Valeram os dias que consegui ir ao Mussulo , mas mais além não foi possível ir.

Sentia-se já a vontade de recuperar a linda Luanda de outros tempos , mas os estudos feitos por várias empresas já instaladas na época , não eram muito optimistas e a solução de que se falava era construir uma nova Luanda ( que parece já existir , mas não tive oportunidade de visitar ) para depois recuperar a velha Luanda.

Passaram 11 anos e tive de voltar à capital de Angola, sem grande vontade , confesso. Desta vez, fiquei instalada num dos melhores hotéis da cidade e tive sempre à disposição um carro com motorista , mas para além disto não tive mais nada , mas já foi muito bom. Mas não para mim. Entristece-me que haja tanta gente com poder e tão bem na vida , mas sem qualquer formação. Eu não fui visitar amigos , nem ter com família , fui trabalhar , mas espero que ao sair do meu País , do meu continente , haja da parte de quem recebe aquela atenção de nos fazer sentir em casa ( é que foi assim que os meus pais me ensinaram ), ainda para mais quando nos deslocamos para um país tão diferente do nosso a todos os níveis , sobretudo culturalmente.

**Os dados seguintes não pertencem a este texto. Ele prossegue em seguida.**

Lemma notify_ok T cyc m0 m e b i a : regs_st T cyc m0 m e → 0 ≤ b < MSHR_banks k → 0 ≤ i < MSHR_size k →
  aget2 (MSHR m) b i = Ok a →
  wp (notify_untranslated b i m e a) (λ '(m', e'), regs_st T cyc m0 m' e' ∧
    (∀ j, waits m b j → waits m' b j) ∧ ∃ a', aget2 (MSHR m') b i = Ok a' ∧ (a' = a ∨ a' = with_miss_cb_invoked a)).
Proof.
  intros Hst Hb Hi Ea. pose proof (entries_get _ _ _ _ _ (rs_ids _ _ _ _ _ Hst) Ea) as Hact. pose proof (a_id _ _ _ Hact) as Hid.
  unfold notify_untranslated.
  destruct (_ && _); [|by split; [|split; [|exists a; auto]]]. destruct (still_valid_ok e a Hid) as [v ->]. cbn [rbind].
  destruct v; [|by split; [|split; [|exists a; auto]]].
  destruct (entry_facts m b i a (rs_ok _ _ _ _ _ Hst) Hb Hi Ea) as (_ & _ & _ & Hok).
  assert (wp (set_entry m b i (with_miss_cb_invoked a)) (λ m', regs_st T cyc m0 m' e ∧
    aget2 (MSHR m') b i = Ok (with_miss_cb_invoked a) ∧ ∀ j, waits m b j → waits m' b j)) as Hw.
  { pose proof (set_same_ok T cyc m0 m e b i a (with_miss_cb_invoked a) Hst Hb Hi Ea eq_refl eq_refl eq_refl eq_refl Hok eq_refl eq_refl) as Hs.
    specialize (Hs ltac:(by destruct Hact)).
    apply wp_exists in Hs as (m' & Em & Hst' & Ea'). rewrite Em. split; [done|]. split; [done|].
    intros j (Hj & y & Ey & Hyw & Hya). split; [done|]. destruct (decide (i = j)) as [->|Hne].
    - rewrite Ea in Ey. injection Ey as <-. by exists (with_miss_cb_invoked a).
    - exists y. split; [|done]. rewrite (set_entry_frame _ _ _ _ _ _ _ Em); [done|congruence]. }
  eapply wp_bind, wp_mono; [exact Hw|]. intros m' ([Hm' Hf' Hids' He' Hc'] & Ea' & Hwaits).
  eapply wp_bind, wp_mono; [by apply (invoke_miss_cb_ok (T ++ missing m') (flying m'))|]. intros e' [He2 Hc2]. simpl.
  split; [split; [done..|congruence]|]. split; [done|]. exists (with_miss_cb_invoked a). auto.
Qed.

Lemma can_go_waiting e a : type a ≠ MSHR_WRITEBACK → can_go e a = true → is_waiting a = true ∧ alive a = true.
Proof.
  unfold can_go, is_waiting. intros Ht [[Ha Hs]%andb_true_iff _]%andb_true_iff. by rewrite (miss_kind a Ht Ha), Hs.
Qed.

Lemma oldest_request_ok T cyc m0 bank m e : regs_st T cyc m0 m e → 0 ≤ bank < MSHR_banks k →
  wp (oldest_request k bank m e) (λ '(m', e', i), regs_st T cyc m0 m' e' ∧
    match i with Some i => waits m' bank i | None => True end).
Proof.
  intros Hst Hb. unfold oldest_request. destruct (c_regs _ Hk) as [_ Hsize]. apply wp_bind.
  apply (wp_for_range (λ n '(m, e, _, i), regs_st T cyc m0 m e ∧ match i with Some i => waits m bank i | None => True end)).
  - lia.
  - done.
  - intros j [[[m1 e1] oldest] i] Hj [Hst1 Hi].
    destruct (entry_get k m1 bank j (c_regs _ Hk) (rs_ok _ _ _ _ _ Hst1) Hb Hj) as (_ & a & _ & _ & Ea). rewrite Ea.
    cbn [rbind]. destruct (bool_decide (type a = MSHR_WRITEBACK)) eqn:Et; [done|]. apply bool_decide_eq_false in Et.
    destruct (can_go e1 a && (when_enqueued a <? oldest)) eqn:Eg;
      (eapply wp_bind, wp_mono; [by apply notify_ok|]; intros [m2 e2] (Hst2 & Hw & _); simpl; split; [done|]).
    + apply andb_true_iff in Eg as [Eg _]. apply Hw. split; [done|]. exists a. split; [done|]. by eapply can_go_waiting.
    + destruct i; [by apply Hw|done].
  - intros [[[m1 e1] oldest] i] Hi. done.
Qed.

Lemma issue_ok T cyc m0 bank i m e a : regs_st T cyc m0 m e → 0 ≤ bank < MSHR_banks k → 0 ≤ i < MSHR_size k →
  aget2 (MSHR m) bank i = Ok a → is_waiting a = true → alive a = true →
  wp (issue k now bank i m e a) (λ '(m', e', _), regs_st T cyc m0 m' e').
Proof.
  intros Hst Hb Hi Ea Hw Ha. pose proof Hst as [Hm Hfrom Hids He Hc]. unfold issue.
  destruct (entry_facts m bank i a Hm Hb Hi Ea) as (x & Hx & Ex & Hok). pose proof Hok as (_ & Hl & Hbank & _). rewrite Hl.
  pose proof (entries_get _ _ _ _ _ Hids Ea) as Hact. pose proof (a_id _ _ _ Hact) as Hid.
  pose proof Hw as [_ Hs0%Z.eqb_eq]%andb_true_iff.
  eapply wp_bind, wp_mono; [by apply (env_send_request (T ++ missing m) (flying m)); try done; apply Hbank|].
  intros [[e' a'] sent] (He' & Hc' & ->). destruct sent; cbn [rbind].
  - pose proof (start_miss_ok k now m bank x i a Hm Hb Hx Hi Ex Hw now_max) as Hs. unfold start_entry in Hs.
    rewrite Ea in Hs. cbn [rbind] in Hs. apply wp_bind_inv in Hs. eapply wp_bind, wp_mono; [exact Hs|].
    intros m1 Hs1. eapply wp_bind, wp_mono; [exact Hs1|]. intros m2 [Hm2 Hrep].
    destruct (same_picked m m2 bank i a (with_started now a) Hrep eq_refl eq_refl eq_refl) as [Hp Hq].
    assert (env_ok (T ++ missing m2) (flying m2) e') as He2.
    { rewrite <- Hp. eapply env_ok_perm; [done| |exact He']. apply (take_off bank i a); [done..|].
      by eapply flying_replaced; [apply Hb|]. }
    eapply wp_bind, wp_mono; [by apply invoke_miss_cb_ok|]. intros e2 [He3 Hc3]. simpl.
    split; [done| |by eapply entries_replaced; [..|by apply sent_act_ok]|done|congruence]. etransitivity; [exact Hfrom|by apply shrinks_perm].
  - eapply wp_bind, wp_mono; [apply (set_same_ok T cyc m0 m e' bank i a a); try done|].
    + by split; [done..|congruence].
    + intros m1 [Hst1 _]. done.
Qed.

Lemma nums_at m b : mshrs_ok k m → 0 ≤ b < MSHR_banks k →
  ∃ n w u, aget (MSHR_num m) b = Ok n ∧ aget (MSHR_WB_num m) b = Ok w ∧ aget (MSHR_unprocessed_num m) b = Ok u.
Proof.
  intros Hm Hb. destruct (at_exists _ m b (proj1 Hm) Hb) as (x & _ & H2 & _ & _ & H5 & H6).
  exists (b_num x), (b_wb x), (b_un x). by rewrite !(aget_lookup _ _ _ (proj1 Hb) H2), (aget_lookup _ _ _ (proj1 Hb) H5), (aget_lookup _ _ _ (proj1 Hb) H6).
Qed.

(** The three components that the requests change. *)
Definition good_st (T : list action) (cyc : Z) (m0 : mshrs) (s : mshrs * E * bool) : Prop := let '(m, e, _) := s in regs_st T cyc m0 m e.

(** A bank is found to have work, or has no requests and is left as it is. *)
Definition seen (bank : Z) (s s' : mshrs * E * bool) (stop : bool) : Prop :=
  s'.2 = true ∨ s' = s ∧ stop = false ∧ aget (MSHR_num s.1.1) bank = Ok 0.

Lemma issue_seen T cyc m0 bank i m e a s : regs_st T cyc m0 m e → 0 ≤ bank < MSHR_banks k → 0 ≤ i < MSHR_size k →
  aget2 (MSHR m) bank i = Ok a → is_waiting a = true → alive a = true →
  wp (let* '(m, e, sent) := issue k now bank i m e a in Ok (m, e, true, sent)) (λ '(s', stop), good_st T cyc m0 s' ∧ seen bank s s' stop).
Proof.
  intros Hst Hb Hi Ea Hw Ha. eapply wp_bind, wp_mono; [by apply (issue_ok T cyc m0)|].
  intros [[m2 e2] sent] Hst2. split; [done|by left].
Qed.

Lemma request_bank_ok T cyc m0 bank s : 0 ≤ bank < MSHR_banks k → good_st T cyc m0 s →
  wp (request_bank k now bank s) (λ '(s', stop), good_st T cyc m0 s' ∧ seen bank s s' stop).
Proof.
  destruct s as [[m e] found]. intros Hb Hst. unfold request_bank. simpl in Hst.
  destruct (nums_at m bank (rs_ok _ _ _ _ _ Hst) Hb) as (n & w & u & En & _ & ->). rewrite En. cbn [rbind].
  destruct (Z.eqb_spec n 0) as [->|]; [by split; [|right]|].
  case_match; [by split; [|left]|]. eapply wp_bind, wp_mono; [by apply oldest_request_ok|].
  intros [[m1 e1] [i|]] [Hst1 Hi]; [|by split; [|left]]. destruct Hi as (Hi & a & Ea & Hw & Ha). rewrite Ea. cbn [rbind]. rewrite Ha.
  by apply issue_seen.
Qed.

Lemma request_bank_of_ok T cyc m0 cm bank s : 0 ≤ bank < MSHR_banks k → good_st T cyc m0 s →
  wp (request_bank_of k cm now bank s) (λ '(s', stop), good_st T cyc m0 s' ∧ seen bank s s' stop).
Proof.
  destruct s as [[m e] found]. intros Hb Hst. unfold request_bank_of. simpl in Hst.
  destruct (nums_at m bank (rs_ok _ _ _ _ _ Hst) Hb) as (n & w & u & En & _ & ->). rewrite En. cbn [rbind].
  destruct (Z.eqb_spec n 0) as [->|]; [by split; [|right]|]. case_match; [by split; [|left]|].
  eapply wp_bind, wp_mono; [apply find_oldest_ok; [apply Hk|apply Hst|done|by eexists]|].
  intros [i|]; [|by split; [|left]]. intros (a & Hi & Ea & [= Hgo] & _). rewrite Ea. cbn [rbind].
  apply andb_true_iff in Hgo as [[Ht%bool_decide_eq_true Hcm]%andb_true_iff Hgo].
  destruct (can_go_waiting e a Ht Hgo) as [Hw Ha].
  assert (untranslated e a = false) as Hu by (apply andb_true_iff in Hgo as [_ Hgo]; by apply negb_true_iff in Hgo).
  rewrite Hu, andb_false_r. cbn [negb orb guard_or rbind]. unfold notify_untranslated. rewrite Hu, andb_false_r.
  cbn [andb rbind]. rewrite Ea. cbn [rbind]. rewrite Hcm, Ha. cbn [andb guard_or rbind]. by apply issue_seen.
Qed.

A antiga Paris de África , onde outrora viviam cerca de 400 mil habitantes , alberga agora para cima de 12 milhões de habitantes ( falo da região , a cidade própriamente dita tem muitos milhões , mas não tantos ). E espantou-me a loucura de trânsito e a quantidade de carros de gama altissíma , importados dos Estados Unidos , sobretudo jeeps , quando ainda não existe sequer uma rede de transportes públicos. Táxis, como temos cá na nossa terra, não existem e os autocarros são minibus sempre atafulhados de gente. O centro da cidade está em verdadeira transformação e existem obras por todo o lado, o que é um sinal de que algo está a mudar. Fazem-se arranhas céus como os de Manhattan,como por exemplo o novo edificio da Sonangol , mesmo ao lado do antigo edifício dos correios que também está a ser recuperado. Aquelas casas de traça portuguesa colonial , desculpe-me quem não concordar , mas eu acho lindas , estão também a ser remodeladas. E existem uma série de condomínios de luxo para inaugurar em breve. Tudo isto é lindo se não pensarmos que mesmo ao lado existem também casas verdadeiramente decadentes onde sobrevivem famílias numerosas , ruas semi alcatroadas , semi esburacadas com esgoto a céu aberto , enfim... um real molho de bróculos ! E ainda existem os aterros que estão a ser feitos à frente da velha baía de Luanda , onde , ao que parece, vai ser construída a nova baía cheia de torres espelhadas , tipo Hong Kong. E quem ganha são as construtoras , muitas delas portuguesas , mas a concorrência é brava !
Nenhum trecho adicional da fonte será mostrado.